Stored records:
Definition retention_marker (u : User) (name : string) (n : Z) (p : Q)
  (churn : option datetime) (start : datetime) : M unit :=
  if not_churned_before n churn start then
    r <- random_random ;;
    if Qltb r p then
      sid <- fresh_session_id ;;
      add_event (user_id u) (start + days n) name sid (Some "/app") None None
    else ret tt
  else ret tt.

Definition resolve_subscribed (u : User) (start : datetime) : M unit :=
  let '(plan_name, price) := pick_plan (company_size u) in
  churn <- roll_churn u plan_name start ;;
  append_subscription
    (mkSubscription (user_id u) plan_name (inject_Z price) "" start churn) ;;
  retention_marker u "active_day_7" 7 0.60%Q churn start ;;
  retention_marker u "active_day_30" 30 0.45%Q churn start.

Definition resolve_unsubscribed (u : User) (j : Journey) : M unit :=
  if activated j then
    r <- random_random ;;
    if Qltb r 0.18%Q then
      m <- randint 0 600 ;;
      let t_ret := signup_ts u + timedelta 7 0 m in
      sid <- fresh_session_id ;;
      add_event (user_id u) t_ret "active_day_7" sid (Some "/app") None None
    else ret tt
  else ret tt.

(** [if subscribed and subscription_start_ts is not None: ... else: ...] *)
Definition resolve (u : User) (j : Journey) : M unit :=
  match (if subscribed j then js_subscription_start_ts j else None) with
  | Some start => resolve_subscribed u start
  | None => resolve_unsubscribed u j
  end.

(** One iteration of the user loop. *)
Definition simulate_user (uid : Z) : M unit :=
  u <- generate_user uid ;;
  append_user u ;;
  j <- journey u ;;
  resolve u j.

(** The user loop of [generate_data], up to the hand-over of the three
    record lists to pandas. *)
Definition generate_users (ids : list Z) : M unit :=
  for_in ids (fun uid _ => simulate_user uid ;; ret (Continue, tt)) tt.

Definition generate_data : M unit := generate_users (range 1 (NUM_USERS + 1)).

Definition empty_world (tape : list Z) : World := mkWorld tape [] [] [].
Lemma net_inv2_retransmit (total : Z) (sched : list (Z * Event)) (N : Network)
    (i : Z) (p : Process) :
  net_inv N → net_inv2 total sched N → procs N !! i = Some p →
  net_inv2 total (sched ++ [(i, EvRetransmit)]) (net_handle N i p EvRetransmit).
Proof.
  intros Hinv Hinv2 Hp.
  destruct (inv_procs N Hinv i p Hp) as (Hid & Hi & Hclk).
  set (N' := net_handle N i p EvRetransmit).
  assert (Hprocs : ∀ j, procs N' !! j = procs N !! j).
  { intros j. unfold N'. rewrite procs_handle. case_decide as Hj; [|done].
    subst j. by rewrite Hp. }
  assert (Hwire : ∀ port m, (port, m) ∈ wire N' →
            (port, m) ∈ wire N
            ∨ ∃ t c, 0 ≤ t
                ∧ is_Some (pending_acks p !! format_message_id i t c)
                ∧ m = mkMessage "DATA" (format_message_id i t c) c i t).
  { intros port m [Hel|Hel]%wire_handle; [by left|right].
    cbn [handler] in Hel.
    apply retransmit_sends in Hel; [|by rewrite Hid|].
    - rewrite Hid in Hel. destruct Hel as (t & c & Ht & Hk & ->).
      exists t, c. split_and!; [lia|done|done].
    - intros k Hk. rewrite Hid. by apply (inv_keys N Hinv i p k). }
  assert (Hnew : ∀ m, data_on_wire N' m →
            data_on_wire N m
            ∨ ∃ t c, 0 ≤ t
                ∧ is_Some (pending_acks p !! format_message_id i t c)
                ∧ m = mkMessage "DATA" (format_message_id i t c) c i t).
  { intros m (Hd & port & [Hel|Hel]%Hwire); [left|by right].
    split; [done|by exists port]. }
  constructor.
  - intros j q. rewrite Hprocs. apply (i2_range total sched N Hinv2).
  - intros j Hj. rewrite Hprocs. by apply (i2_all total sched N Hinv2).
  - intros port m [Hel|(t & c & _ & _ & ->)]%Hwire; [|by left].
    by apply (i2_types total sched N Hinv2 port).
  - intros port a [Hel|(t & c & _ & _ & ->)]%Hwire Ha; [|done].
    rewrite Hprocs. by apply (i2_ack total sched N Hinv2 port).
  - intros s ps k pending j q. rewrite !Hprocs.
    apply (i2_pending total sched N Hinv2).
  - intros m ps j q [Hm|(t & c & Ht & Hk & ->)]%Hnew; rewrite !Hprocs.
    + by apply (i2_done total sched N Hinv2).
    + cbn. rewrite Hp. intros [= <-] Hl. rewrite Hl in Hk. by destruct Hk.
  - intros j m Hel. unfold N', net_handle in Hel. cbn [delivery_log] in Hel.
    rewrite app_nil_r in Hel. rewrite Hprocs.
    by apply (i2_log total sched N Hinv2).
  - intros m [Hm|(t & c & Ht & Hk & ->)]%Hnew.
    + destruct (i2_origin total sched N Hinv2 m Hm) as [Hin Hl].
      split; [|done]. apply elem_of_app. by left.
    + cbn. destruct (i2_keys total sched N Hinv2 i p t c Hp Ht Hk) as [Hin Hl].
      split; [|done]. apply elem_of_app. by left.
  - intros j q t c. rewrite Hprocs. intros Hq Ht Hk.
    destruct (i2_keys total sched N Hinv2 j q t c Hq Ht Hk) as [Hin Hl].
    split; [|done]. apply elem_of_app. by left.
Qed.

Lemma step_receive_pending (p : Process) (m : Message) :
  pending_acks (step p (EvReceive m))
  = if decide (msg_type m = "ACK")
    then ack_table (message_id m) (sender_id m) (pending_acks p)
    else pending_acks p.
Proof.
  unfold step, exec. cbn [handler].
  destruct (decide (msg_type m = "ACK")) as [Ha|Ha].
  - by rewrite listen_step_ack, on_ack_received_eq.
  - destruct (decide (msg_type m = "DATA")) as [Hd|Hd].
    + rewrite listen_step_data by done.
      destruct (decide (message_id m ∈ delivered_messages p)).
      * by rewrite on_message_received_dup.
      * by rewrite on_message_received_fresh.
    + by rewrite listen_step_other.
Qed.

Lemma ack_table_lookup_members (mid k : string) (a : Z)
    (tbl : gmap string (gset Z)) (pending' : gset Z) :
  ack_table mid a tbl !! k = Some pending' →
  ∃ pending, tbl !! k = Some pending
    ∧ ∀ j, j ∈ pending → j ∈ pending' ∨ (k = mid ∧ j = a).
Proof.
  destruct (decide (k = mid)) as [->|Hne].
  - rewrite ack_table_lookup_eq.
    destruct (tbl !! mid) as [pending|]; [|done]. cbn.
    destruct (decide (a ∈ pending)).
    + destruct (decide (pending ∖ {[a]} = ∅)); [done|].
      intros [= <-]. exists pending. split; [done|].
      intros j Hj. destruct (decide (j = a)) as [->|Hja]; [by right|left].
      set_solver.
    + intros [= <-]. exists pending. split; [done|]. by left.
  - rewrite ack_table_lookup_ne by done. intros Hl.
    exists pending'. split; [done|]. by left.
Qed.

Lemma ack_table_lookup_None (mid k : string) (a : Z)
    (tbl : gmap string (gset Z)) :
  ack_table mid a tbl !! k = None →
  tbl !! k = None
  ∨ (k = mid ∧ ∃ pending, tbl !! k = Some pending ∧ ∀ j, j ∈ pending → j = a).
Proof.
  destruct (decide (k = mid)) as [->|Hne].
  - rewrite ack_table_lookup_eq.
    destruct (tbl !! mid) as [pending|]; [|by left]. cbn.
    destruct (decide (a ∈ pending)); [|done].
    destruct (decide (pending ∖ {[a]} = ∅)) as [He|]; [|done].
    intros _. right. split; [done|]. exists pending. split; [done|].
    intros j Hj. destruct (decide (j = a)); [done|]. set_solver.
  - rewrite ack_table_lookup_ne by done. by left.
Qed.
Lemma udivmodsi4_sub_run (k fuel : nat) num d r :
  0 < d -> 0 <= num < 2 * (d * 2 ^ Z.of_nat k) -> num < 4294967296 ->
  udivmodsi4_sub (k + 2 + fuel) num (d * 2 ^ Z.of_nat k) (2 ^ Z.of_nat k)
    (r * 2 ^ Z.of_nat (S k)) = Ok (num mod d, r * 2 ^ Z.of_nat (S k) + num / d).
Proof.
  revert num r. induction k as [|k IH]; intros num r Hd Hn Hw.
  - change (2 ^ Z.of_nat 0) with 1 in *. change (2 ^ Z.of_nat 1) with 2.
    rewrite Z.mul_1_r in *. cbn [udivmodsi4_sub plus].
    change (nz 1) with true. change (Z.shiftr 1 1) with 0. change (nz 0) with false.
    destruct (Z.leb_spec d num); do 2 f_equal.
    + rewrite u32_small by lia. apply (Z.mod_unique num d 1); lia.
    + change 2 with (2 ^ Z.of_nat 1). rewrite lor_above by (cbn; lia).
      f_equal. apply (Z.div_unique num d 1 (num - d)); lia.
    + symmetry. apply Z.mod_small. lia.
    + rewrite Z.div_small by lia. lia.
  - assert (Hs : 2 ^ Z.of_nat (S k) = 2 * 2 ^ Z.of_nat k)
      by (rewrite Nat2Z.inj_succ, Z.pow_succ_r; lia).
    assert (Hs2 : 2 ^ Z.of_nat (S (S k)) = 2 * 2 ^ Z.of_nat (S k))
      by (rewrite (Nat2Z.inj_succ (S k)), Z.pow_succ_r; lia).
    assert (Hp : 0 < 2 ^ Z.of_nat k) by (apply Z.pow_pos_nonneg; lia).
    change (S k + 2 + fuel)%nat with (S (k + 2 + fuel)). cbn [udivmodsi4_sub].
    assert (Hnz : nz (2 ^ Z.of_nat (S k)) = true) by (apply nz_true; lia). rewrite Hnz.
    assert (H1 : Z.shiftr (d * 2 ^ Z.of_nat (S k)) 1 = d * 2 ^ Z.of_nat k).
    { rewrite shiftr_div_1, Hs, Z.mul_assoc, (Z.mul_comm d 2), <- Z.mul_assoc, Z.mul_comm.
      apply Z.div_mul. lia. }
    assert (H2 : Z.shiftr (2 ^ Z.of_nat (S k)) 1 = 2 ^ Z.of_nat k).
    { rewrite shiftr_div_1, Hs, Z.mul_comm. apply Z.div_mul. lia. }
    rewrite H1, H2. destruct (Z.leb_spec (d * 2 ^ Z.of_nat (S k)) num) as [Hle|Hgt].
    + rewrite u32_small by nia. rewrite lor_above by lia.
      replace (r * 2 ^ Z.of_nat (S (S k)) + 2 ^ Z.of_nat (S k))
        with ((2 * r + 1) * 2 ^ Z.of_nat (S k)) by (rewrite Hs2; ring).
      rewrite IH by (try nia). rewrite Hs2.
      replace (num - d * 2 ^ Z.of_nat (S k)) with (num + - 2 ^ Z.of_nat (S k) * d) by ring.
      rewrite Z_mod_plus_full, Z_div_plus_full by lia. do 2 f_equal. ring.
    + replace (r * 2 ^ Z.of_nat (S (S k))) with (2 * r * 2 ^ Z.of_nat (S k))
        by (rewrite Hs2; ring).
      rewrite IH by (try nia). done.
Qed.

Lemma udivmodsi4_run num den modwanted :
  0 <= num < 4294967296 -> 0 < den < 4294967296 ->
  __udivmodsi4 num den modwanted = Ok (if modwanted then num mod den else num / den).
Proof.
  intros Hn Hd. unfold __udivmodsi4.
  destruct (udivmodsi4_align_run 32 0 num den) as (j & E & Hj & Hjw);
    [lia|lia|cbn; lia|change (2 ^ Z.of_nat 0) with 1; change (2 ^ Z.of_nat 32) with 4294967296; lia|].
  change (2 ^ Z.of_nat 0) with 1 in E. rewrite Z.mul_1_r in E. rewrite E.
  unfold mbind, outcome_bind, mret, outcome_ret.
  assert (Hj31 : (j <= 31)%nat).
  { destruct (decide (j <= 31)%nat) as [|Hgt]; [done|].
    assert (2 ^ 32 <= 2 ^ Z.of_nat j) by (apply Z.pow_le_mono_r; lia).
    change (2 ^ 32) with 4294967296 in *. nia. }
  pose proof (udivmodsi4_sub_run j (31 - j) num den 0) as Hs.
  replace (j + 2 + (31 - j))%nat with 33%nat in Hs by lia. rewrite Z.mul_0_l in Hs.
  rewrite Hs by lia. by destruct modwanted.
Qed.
--
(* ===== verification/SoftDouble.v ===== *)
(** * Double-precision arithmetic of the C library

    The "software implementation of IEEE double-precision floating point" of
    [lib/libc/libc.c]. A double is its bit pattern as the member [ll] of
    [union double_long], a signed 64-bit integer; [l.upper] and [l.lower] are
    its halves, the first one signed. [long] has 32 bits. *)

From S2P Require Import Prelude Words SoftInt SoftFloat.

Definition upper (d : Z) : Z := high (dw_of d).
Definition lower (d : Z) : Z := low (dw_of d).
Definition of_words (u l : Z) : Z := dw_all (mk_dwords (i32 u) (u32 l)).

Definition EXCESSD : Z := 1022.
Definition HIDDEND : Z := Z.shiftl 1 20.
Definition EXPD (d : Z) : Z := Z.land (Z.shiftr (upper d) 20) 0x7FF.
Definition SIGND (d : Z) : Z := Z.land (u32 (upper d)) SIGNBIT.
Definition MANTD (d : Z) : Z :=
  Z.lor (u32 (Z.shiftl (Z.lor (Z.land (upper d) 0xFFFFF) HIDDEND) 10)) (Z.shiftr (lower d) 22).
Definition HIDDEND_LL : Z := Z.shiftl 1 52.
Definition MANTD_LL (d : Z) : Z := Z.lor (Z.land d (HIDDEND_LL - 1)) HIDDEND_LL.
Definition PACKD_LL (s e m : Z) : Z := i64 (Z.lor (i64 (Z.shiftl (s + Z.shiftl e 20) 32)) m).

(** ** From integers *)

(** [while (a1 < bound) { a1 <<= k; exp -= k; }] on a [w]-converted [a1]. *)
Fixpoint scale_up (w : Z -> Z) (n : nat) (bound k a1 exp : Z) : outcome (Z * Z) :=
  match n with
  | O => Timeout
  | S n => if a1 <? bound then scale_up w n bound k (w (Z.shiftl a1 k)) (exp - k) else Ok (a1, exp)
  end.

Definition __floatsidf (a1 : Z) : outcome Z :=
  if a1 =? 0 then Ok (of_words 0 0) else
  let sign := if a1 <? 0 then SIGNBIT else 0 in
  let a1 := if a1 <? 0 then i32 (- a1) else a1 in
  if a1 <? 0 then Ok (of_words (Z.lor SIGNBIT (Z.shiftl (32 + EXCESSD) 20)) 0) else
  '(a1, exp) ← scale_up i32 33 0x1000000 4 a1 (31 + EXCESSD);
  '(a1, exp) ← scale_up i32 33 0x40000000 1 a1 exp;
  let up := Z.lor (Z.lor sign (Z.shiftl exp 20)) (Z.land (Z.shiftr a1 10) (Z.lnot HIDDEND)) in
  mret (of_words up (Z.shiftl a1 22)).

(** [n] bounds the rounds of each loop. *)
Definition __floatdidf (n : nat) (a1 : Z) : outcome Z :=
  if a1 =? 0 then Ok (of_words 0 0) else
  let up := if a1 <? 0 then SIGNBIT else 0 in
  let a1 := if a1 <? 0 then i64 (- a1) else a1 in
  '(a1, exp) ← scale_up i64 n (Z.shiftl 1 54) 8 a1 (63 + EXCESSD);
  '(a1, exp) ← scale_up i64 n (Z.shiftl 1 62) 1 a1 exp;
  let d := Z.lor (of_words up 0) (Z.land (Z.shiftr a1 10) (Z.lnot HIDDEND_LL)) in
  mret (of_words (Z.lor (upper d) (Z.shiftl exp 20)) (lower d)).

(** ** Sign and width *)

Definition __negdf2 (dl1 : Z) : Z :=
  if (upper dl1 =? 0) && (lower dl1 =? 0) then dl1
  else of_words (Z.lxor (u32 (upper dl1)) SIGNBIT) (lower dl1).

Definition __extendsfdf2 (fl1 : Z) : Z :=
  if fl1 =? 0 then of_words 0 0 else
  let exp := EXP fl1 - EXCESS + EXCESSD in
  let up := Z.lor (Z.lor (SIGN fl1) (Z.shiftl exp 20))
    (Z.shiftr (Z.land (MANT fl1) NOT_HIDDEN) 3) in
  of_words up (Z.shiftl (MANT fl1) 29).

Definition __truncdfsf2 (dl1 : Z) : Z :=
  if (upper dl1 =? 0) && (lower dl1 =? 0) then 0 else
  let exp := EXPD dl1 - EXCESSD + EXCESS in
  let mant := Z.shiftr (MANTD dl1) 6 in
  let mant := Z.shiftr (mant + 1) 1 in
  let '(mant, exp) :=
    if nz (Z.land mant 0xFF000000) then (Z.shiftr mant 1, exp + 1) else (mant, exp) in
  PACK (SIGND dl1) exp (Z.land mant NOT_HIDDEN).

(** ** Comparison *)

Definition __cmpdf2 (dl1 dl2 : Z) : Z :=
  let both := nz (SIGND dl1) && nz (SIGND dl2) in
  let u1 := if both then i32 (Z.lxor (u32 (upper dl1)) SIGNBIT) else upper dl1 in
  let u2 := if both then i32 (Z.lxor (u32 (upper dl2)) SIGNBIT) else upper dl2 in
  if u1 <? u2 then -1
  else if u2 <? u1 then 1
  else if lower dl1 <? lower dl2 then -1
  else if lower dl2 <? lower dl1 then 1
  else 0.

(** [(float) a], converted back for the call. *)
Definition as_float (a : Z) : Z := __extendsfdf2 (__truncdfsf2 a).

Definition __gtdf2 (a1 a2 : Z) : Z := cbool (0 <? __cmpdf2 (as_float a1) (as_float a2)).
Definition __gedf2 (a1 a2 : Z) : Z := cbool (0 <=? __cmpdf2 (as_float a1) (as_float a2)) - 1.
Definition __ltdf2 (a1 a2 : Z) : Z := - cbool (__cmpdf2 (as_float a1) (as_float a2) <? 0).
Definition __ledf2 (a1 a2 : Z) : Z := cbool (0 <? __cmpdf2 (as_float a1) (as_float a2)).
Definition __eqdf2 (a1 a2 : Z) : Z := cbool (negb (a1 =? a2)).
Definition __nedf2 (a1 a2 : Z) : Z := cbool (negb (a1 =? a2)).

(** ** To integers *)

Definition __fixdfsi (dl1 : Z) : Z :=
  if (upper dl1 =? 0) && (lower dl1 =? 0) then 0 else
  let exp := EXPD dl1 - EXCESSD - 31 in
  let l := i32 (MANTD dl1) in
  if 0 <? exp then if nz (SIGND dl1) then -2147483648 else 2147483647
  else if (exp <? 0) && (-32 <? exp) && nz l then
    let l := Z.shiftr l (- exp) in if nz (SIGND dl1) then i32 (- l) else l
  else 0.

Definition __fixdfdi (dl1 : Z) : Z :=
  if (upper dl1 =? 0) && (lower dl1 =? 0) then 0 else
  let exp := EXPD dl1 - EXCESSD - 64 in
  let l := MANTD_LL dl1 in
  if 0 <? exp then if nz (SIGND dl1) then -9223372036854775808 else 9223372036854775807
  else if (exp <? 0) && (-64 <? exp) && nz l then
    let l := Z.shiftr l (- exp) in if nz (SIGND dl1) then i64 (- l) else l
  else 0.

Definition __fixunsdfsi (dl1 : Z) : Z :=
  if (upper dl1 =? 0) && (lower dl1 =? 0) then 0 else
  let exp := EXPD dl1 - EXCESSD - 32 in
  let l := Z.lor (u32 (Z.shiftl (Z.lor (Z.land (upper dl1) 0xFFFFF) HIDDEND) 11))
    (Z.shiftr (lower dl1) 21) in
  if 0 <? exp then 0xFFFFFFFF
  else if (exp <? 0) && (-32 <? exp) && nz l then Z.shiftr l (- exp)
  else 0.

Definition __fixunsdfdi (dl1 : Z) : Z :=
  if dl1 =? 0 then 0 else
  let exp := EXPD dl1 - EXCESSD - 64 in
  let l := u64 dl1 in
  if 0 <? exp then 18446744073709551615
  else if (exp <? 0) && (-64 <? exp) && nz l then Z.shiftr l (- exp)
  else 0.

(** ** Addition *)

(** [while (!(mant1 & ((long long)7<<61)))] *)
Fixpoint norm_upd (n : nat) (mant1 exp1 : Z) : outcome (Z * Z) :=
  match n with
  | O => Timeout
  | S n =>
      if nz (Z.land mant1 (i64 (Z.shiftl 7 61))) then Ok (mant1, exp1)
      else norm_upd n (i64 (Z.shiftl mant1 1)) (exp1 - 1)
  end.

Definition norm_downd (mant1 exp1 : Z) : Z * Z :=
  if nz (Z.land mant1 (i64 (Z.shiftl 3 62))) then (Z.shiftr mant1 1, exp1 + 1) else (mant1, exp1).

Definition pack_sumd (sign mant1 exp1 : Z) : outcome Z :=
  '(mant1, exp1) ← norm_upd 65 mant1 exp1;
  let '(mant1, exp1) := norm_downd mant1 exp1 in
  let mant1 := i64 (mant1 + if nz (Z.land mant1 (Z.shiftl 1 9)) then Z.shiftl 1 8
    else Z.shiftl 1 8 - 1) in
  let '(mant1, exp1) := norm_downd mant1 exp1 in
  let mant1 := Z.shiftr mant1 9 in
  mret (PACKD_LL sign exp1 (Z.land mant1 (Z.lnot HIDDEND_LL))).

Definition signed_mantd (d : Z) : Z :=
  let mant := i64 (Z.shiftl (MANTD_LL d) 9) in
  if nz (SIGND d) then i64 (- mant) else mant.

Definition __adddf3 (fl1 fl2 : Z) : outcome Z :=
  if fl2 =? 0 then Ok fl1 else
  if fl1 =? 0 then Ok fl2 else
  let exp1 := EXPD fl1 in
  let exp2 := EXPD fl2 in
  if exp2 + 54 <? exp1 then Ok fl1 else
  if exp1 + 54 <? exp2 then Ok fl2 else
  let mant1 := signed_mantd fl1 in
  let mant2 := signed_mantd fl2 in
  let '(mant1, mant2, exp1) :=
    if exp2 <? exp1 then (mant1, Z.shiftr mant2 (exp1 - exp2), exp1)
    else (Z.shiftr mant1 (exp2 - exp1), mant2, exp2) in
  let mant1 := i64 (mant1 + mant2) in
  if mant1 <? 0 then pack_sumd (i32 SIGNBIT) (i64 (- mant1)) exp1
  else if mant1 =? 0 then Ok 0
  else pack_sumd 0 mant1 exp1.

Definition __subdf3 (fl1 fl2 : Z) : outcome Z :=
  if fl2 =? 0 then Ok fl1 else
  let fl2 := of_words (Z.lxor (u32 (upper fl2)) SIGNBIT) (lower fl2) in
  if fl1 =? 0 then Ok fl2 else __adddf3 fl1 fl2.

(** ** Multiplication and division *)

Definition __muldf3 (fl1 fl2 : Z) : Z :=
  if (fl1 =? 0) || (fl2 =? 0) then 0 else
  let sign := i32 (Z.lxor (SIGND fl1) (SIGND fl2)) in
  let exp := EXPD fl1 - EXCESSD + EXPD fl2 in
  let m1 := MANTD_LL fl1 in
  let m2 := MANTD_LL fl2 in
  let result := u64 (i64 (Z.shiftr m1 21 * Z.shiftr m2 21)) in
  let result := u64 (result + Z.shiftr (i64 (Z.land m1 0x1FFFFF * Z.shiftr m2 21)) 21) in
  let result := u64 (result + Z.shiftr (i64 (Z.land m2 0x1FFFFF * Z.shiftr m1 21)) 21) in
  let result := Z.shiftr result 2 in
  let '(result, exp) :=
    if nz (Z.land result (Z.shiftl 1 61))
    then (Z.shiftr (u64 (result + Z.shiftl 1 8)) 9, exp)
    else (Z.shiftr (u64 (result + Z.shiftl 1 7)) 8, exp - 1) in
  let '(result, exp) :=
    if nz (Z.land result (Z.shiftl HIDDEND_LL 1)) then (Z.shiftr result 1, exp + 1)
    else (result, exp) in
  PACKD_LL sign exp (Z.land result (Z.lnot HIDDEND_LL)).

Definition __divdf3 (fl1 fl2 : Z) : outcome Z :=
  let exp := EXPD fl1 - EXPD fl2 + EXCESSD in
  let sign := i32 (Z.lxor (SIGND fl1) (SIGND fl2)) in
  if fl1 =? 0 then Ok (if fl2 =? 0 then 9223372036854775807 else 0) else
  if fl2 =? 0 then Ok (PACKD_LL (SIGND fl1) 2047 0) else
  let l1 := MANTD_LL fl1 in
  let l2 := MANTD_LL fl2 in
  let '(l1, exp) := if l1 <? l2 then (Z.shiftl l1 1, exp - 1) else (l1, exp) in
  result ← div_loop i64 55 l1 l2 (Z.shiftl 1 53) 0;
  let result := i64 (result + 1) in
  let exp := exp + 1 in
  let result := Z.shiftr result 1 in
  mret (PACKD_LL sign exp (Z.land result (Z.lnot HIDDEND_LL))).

» Description of the task:
In the entries above, find the line with "Definition retention_marker (u" and the line with "append_subscription", then restate word for word both of them and every line between, with nothing more.

» Solution:
Definition retention_marker (u : User) (name : string) (n : Z) (p : Q)
  (churn : option datetime) (start : datetime) : M unit :=
  if not_churned_before n churn start then
    r <- random_random ;;
    if Qltb r p then
      sid <- fresh_session_id ;;
      add_event (user_id u) (start + days n) name sid (Some "/app") None None
    else ret tt
  else ret tt.

Definition resolve_subscribed (u : User) (start : datetime) : M unit :=
  let '(plan_name, price) := pick_plan (company_size u) in
  churn <- roll_churn u plan_name start ;;
  append_subscription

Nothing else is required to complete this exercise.